### DATA SUPPLIED ###

(** X22.  [ValidateResourceLimits] accepts a module (of fewer than
    [2 ^ 32] exports and imports) exactly when the function-typed entries
    are at most [MaxFunctions], the exports at most [MaxExports], the
    imports at most [MaxImports], the global-typed entries at most
    [MaxGlobals], every exported memory has its minimum and its declared
    maximum at most [MaxMemoryPages], and every exported table has its
    minimum and its declared maximum at most [MaxTableSize].
    [MaxInitialMemoryPages] plays no part, and imported memories and tables
    are not looked at. *)
Theorem ValidateResourceLimits_Ok_iff (wmod : Module) (limits : ResourceLimits) :
  len (Exports wmod) + len (Imports wmod) < 2 ^ 32 ->
  (ValidateResourceLimits wmod limits = Ok tt <->
   len (filter (fun exp => is_func (exp_Type exp)) (Exports wmod))
   + len (filter (fun imp => is_func (imp_Type imp)) (Imports wmod))
   <= MaxFunctions limits /\
   len (Exports wmod) <= MaxExports limits /\
   len (Imports wmod) <= MaxImports limits /\
   len (filter (fun exp => is_global (exp_Type exp)) (Exports wmod))
   + len (filter (fun imp => is_global (imp_Type imp)) (Imports wmod))
   <= MaxGlobals limits /\
   (forall exp memType,
       In exp (Exports wmod) -> exp_Type exp = Memory memType ->
       uint32 (mem_Minimum memType) <= MaxMemoryPages limits /\
       (forall maxVal, mem_Maximum memType = Some maxVal ->
                       uint32 maxVal <= MaxMemoryPages limits)) /\
   (forall exp tableType,
       In exp (Exports wmod) -> exp_Type exp = Table tableType ->
       uint32 (tab_Minimum tableType) <= MaxTableSize limits /\
       (forall maxVal, tab_Maximum tableType = Some maxVal ->
                       uint32 maxVal <= MaxTableSize limits))).
Proof.
  intros Hsmall.
  rewrite <- check_tables_None_iff, <- check_memory_None_iff.
  pose proof (check_counts_None_iff wmod limits Hsmall) as Hcounts.
  unfold ValidateResourceLimits.
  rewrite or_nil_Ok_iff.
  - rewrite !then_None_iff. rewrite Hcounts. tauto.
  - intros u Hu.
    destruct (check_counts wmod limits) as [r|] eqn:Hc; simpl in Hu.
    { destruct (check_counts_error _ _ _ Hc) as [msg ->]. discriminate Hu. }
    unfold check_memory, check_tables in Hu.
    destruct (range (check_memory_export limits) (Exports wmod)) as [r|] eqn:Hm;
      simpl in Hu.
    { destruct (range_Some _ _ _ Hm) as [exp [_ Hexp]].
      destruct (check_memory_export_error _ _ _ Hexp) as [msg ->].
      injection Hu as Hu. discriminate Hu. }
    destruct (range_Some _ _ _ Hu) as [exp [_ Hexp]].
    destruct (check_table_export_error _ _ _ Hexp) as [msg Hmsg].
    discriminate Hmsg.
Qed.

(** X23.  Every error that [ValidateResourceLimits] returns unwraps to
    [ErrResourceLimitExceeded] and prints as ["validation failed for rule
    resource-limits: <message>: resource limit exceeded"]. *)
Theorem ValidateResourceLimits_error (wmod : Module) (limits : ResourceLimits)
  (e : error) :
  ValidateResourceLimits wmod limits = Err e ->
  Unwrap e = Some ErrResourceLimitExceeded /\
  exists msg,
    Error e = ("validation failed for rule resource-limits: " ++ msg
                 ++ ": resource limit exceeded")%string.
Proof.
  intros He.
  destruct (ValidateResourceLimits_total wmod limits) as [Hok|[msg Hmsg]].
  - rewrite Hok in He. discriminate He.
  - rewrite Hmsg in He. injection He as <-.
    split; [reflexivity|]. exists msg. reflexivity.
Qed.

End ValidatorLaws.

(** ** [WasmRuntime]: module cache and [CallContract] *)

Module RuntimeLaws.

Import wasmtime.

(** X24.  The runtime's own [validateModule] counts every export and
    every import, whatever its kind, toward [MaxFunctions]: a parsed module
    (of fewer than [2 ^ 32] entries) passes exactly when exports plus
    imports are at most [MaxFunctions], the imports at most [MaxImports]
    and the exports at most [MaxExports]. *)
Theorem validateModule_Ok_iff (r : WasmRuntime.t) (wasm : bytes)
  (wmod : Module) :
  NewModule (WasmRuntime.engine r) wasm = Ok wmod ->
  len (Exports wmod) + len (Imports wmod) < 2 ^ 32 ->
  (WasmRuntime.validateModule r wasm = Ok tt <->
   len (Exports wmod) + len (Imports wmod)
   <= MaxFunctions (WasmRuntime.limits r) /\
   len (Imports wmod) <= MaxImports (WasmRuntime.limits r) /\
   len (Exports wmod) <= MaxExports (WasmRuntime.limits r)).
Proof.
  intros Hparse Hsmall. unfold WasmRuntime.validateModule.
  rewrite Hparse. cbv zeta.
  assert (He : 0 <= len (Exports wmod)) by (unfold len; lia).
  assert (Hi : 0 <= len (Imports wmod)) by (unfold len; lia).
  rewrite !ValidatorFacts.uint32_small by lia.
  repeat match goal with
  | |- context [?a >? ?b] => destruct (Z.gtb_spec a b)
  end; split; try discriminate; try reflexivity; intros; lia.
Qed.

Section WithCache.
Context {C : Type} `{Cacher C}.

(** X25.  [getModule] answers from the cache without reading the state;
    on a miss it returns a module only when the bytes stored for the id are
    within [MaxContractSize] (as a [uint32]), pass [validateModule] and
    compile, and only then puts the module in the cache.  A failed
    [getModule] puts nothing in the cache. *)
Theorem getModule_caches_validated (r : WasmRuntime.t)
  (GetContractBytes : bytes -> result bytes) (cache : C) (id : bytes) :
  let looked := Cacher_Get cache id in
  (forall wmod, fst looked = Some wmod ->
     WasmRuntime.getModule r GetContractBytes cache id = (Ok wmod, snd looked)) /\
  (fst looked = None ->
   (forall wmod cache',
      WasmRuntime.getModule r GetContractBytes cache id = (Ok wmod, cache') ->
      exists contractBytes,
        GetContractBytes id = Ok contractBytes /\
        uint32 (len contractBytes) <= MaxContractSize (WasmRuntime.limits r) /\
        WasmRuntime.validateModule r contractBytes = Ok tt /\
        NewModule (WasmRuntime.engine r) contractBytes = Ok wmod /\
        cache' = Cacher_Put (snd looked) id wmod) /\
   (is_Ok (fst (WasmRuntime.getModule r GetContractBytes cache id)) = false ->
    snd (WasmRuntime.getModule r GetContractBytes cache id) = snd looked)).
Proof.
  intros looked. subst looked. unfold WasmRuntime.getModule.
  destruct (Cacher_Get cache id) as [[hit|] c1]; simpl fst; simpl snd.
  - split; [|discriminate]. intros wmod [= <-]. reflexivity.
  - split; [discriminate|]. intros _.
    destruct (GetContractBytes id) as [contractBytes|e|msg] eqn:Hbytes;
      [|split; [discriminate | reflexivity]..].
    unfold WasmRuntime.check_size.
    destruct (Z.gtb_spec (uint32 (len contractBytes))
                (MaxContractSize (WasmRuntime.limits r))) as [Hbig|Hfit];
      [split; [discriminate | reflexivity]|].
    destruct (WasmRuntime.validateModule r contractBytes) as [[]|e|msg]
      eqn:Hvalid; [|split; [discriminate | reflexivity]..].
    destruct (NewModule (WasmRuntime.engine r) contractBytes) as [wmod|e|msg]
      eqn:Hnew; [|split; [discriminate | reflexivity]..].
    split; [|discriminate].
    intros wmod' cache' [= <- <-]. exists contractBytes.
    split; [reflexivity|]. split; [lia|]. split; [exact Hvalid|].
    split; [exact Hnew | reflexivity].
Qed.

###

*YOUR GOAL*:
Would you output all of the material exactly as it reads?

*SOLVED PROBLEM*:
(** X22.  [ValidateResourceLimits] accepts a module (of fewer than
    [2 ^ 32] exports and imports) exactly when the function-typed entries
    are at most [MaxFunctions], the exports at most [MaxExports], the
    imports at most [MaxImports], the global-typed entries at most
    [MaxGlobals], every exported memory has its minimum and its declared
    maximum at most [MaxMemoryPages], and every exported table has its
    minimum and its declared maximum at most [MaxTableSize].
    [MaxInitialMemoryPages] plays no part, and imported memories and tables
    are not looked at. *)
Theorem ValidateResourceLimits_Ok_iff (wmod : Module) (limits : ResourceLimits) :
  len (Exports wmod) + len (Imports wmod) < 2 ^ 32 ->
  (ValidateResourceLimits wmod limits = Ok tt <->
   len (filter (fun exp => is_func (exp_Type exp)) (Exports wmod))
   + len (filter (fun imp => is_func (imp_Type imp)) (Imports wmod))
   <= MaxFunctions limits /\
   len (Exports wmod) <= MaxExports limits /\
   len (Imports wmod) <= MaxImports limits /\
   len (filter (fun exp => is_global (exp_Type exp)) (Exports wmod))
   + len (filter (fun imp => is_global (imp_Type imp)) (Imports wmod))
   <= MaxGlobals limits /\
   (forall exp memType,
       In exp (Exports wmod) -> exp_Type exp = Memory memType ->
       uint32 (mem_Minimum memType) <= MaxMemoryPages limits /\
       (forall maxVal, mem_Maximum memType = Some maxVal ->
                       uint32 maxVal <= MaxMemoryPages limits)) /\
   (forall exp tableType,
       In exp (Exports wmod) -> exp_Type exp = Table tableType ->
       uint32 (tab_Minimum tableType) <= MaxTableSize limits /\
       (forall maxVal, tab_Maximum tableType = Some maxVal ->
                       uint32 maxVal <= MaxTableSize limits))).
Proof.
  intros Hsmall.
  rewrite <- check_tables_None_iff, <- check_memory_None_iff.
  pose proof (check_counts_None_iff wmod limits Hsmall) as Hcounts.
  unfold ValidateResourceLimits.
  rewrite or_nil_Ok_iff.
  - rewrite !then_None_iff. rewrite Hcounts. tauto.
  - intros u Hu.
    destruct (check_counts wmod limits) as [r|] eqn:Hc; simpl in Hu.
    { destruct (check_counts_error _ _ _ Hc) as [msg ->]. discriminate Hu. }
    unfold check_memory, check_tables in Hu.
    destruct (range (check_memory_export limits) (Exports wmod)) as [r|] eqn:Hm;
      simpl in Hu.
    { destruct (range_Some _ _ _ Hm) as [exp [_ Hexp]].
      destruct (check_memory_export_error _ _ _ Hexp) as [msg ->].
      injection Hu as Hu. discriminate Hu. }
    destruct (range_Some _ _ _ Hu) as [exp [_ Hexp]].
    destruct (check_table_export_error _ _ _ Hexp) as [msg Hmsg].
    discriminate Hmsg.
Qed.

(** X23.  Every error that [ValidateResourceLimits] returns unwraps to
    [ErrResourceLimitExceeded] and prints as ["validation failed for rule
    resource-limits: <message>: resource limit exceeded"]. *)
Theorem ValidateResourceLimits_error (wmod : Module) (limits : ResourceLimits)
  (e : error) :
  ValidateResourceLimits wmod limits = Err e ->
  Unwrap e = Some ErrResourceLimitExceeded /\
  exists msg,
    Error e = ("validation failed for rule resource-limits: " ++ msg
                 ++ ": resource limit exceeded")%string.
Proof.
  intros He.
  destruct (ValidateResourceLimits_total wmod limits) as [Hok|[msg Hmsg]].
  - rewrite Hok in He. discriminate He.
  - rewrite Hmsg in He. injection He as <-.
    split; [reflexivity|]. exists msg. reflexivity.
Qed.

End ValidatorLaws.

(** ** [WasmRuntime]: module cache and [CallContract] *)

Module RuntimeLaws.

Import wasmtime.

(** X24.  The runtime's own [validateModule] counts every export and
    every import, whatever its kind, toward [MaxFunctions]: a parsed module
    (of fewer than [2 ^ 32] entries) passes exactly when exports plus
    imports are at most [MaxFunctions], the imports at most [MaxImports]
    and the exports at most [MaxExports]. *)
Theorem validateModule_Ok_iff (r : WasmRuntime.t) (wasm : bytes)
  (wmod : Module) :
  NewModule (WasmRuntime.engine r) wasm = Ok wmod ->
  len (Exports wmod) + len (Imports wmod) < 2 ^ 32 ->
  (WasmRuntime.validateModule r wasm = Ok tt <->
   len (Exports wmod) + len (Imports wmod)
   <= MaxFunctions (WasmRuntime.limits r) /\
   len (Imports wmod) <= MaxImports (WasmRuntime.limits r) /\
   len (Exports wmod) <= MaxExports (WasmRuntime.limits r)).
Proof.
  intros Hparse Hsmall. unfold WasmRuntime.validateModule.
  rewrite Hparse. cbv zeta.
  assert (He : 0 <= len (Exports wmod)) by (unfold len; lia).
  assert (Hi : 0 <= len (Imports wmod)) by (unfold len; lia).
  rewrite !ValidatorFacts.uint32_small by lia.
  repeat match goal with
  | |- context [?a >? ?b] => destruct (Z.gtb_spec a b)
  end; split; try discriminate; try reflexivity; intros; lia.
Qed.

Section WithCache.
Context {C : Type} `{Cacher C}.

(** X25.  [getModule] answers from the cache without reading the state;
    on a miss it returns a module only when the bytes stored for the id are
    within [MaxContractSize] (as a [uint32]), pass [validateModule] and
    compile, and only then puts the module in the cache.  A failed
    [getModule] puts nothing in the cache. *)
Theorem getModule_caches_validated (r : WasmRuntime.t)
  (GetContractBytes : bytes -> result bytes) (cache : C) (id : bytes) :
  let looked := Cacher_Get cache id in
  (forall wmod, fst looked = Some wmod ->
     WasmRuntime.getModule r GetContractBytes cache id = (Ok wmod, snd looked)) /\
  (fst looked = None ->
   (forall wmod cache',
      WasmRuntime.getModule r GetContractBytes cache id = (Ok wmod, cache') ->
      exists contractBytes,
        GetContractBytes id = Ok contractBytes /\
        uint32 (len contractBytes) <= MaxContractSize (WasmRuntime.limits r) /\
        WasmRuntime.validateModule r contractBytes = Ok tt /\
        NewModule (WasmRuntime.engine r) contractBytes = Ok wmod /\
        cache' = Cacher_Put (snd looked) id wmod) /\
   (is_Ok (fst (WasmRuntime.getModule r GetContractBytes cache id)) = false ->
    snd (WasmRuntime.getModule r GetContractBytes cache id) = snd looked)).
Proof.
  intros looked. subst looked. unfold WasmRuntime.getModule.
  destruct (Cacher_Get cache id) as [[hit|] c1]; simpl fst; simpl snd.
  - split; [|discriminate]. intros wmod [= <-]. reflexivity.
  - split; [discriminate|]. intros _.
    destruct (GetContractBytes id) as [contractBytes|e|msg] eqn:Hbytes;
      [|split; [discriminate | reflexivity]..].
    unfold WasmRuntime.check_size.
    destruct (Z.gtb_spec (uint32 (len contractBytes))
                (MaxContractSize (WasmRuntime.limits r))) as [Hbig|Hfit];
      [split; [discriminate | reflexivity]|].
    destruct (WasmRuntime.validateModule r contractBytes) as [[]|e|msg]
      eqn:Hvalid; [|split; [discriminate | reflexivity]..].
    destruct (NewModule (WasmRuntime.engine r) contractBytes) as [wmod|e|msg]
      eqn:Hnew; [|split; [discriminate | reflexivity]..].
    split; [|discriminate].
    intros wmod' cache' [= <- <-]. exists contractBytes.
    split; [reflexivity|]. split; [lia|]. split; [exact Hvalid|].
    split; [exact Hnew | reflexivity].
Qed.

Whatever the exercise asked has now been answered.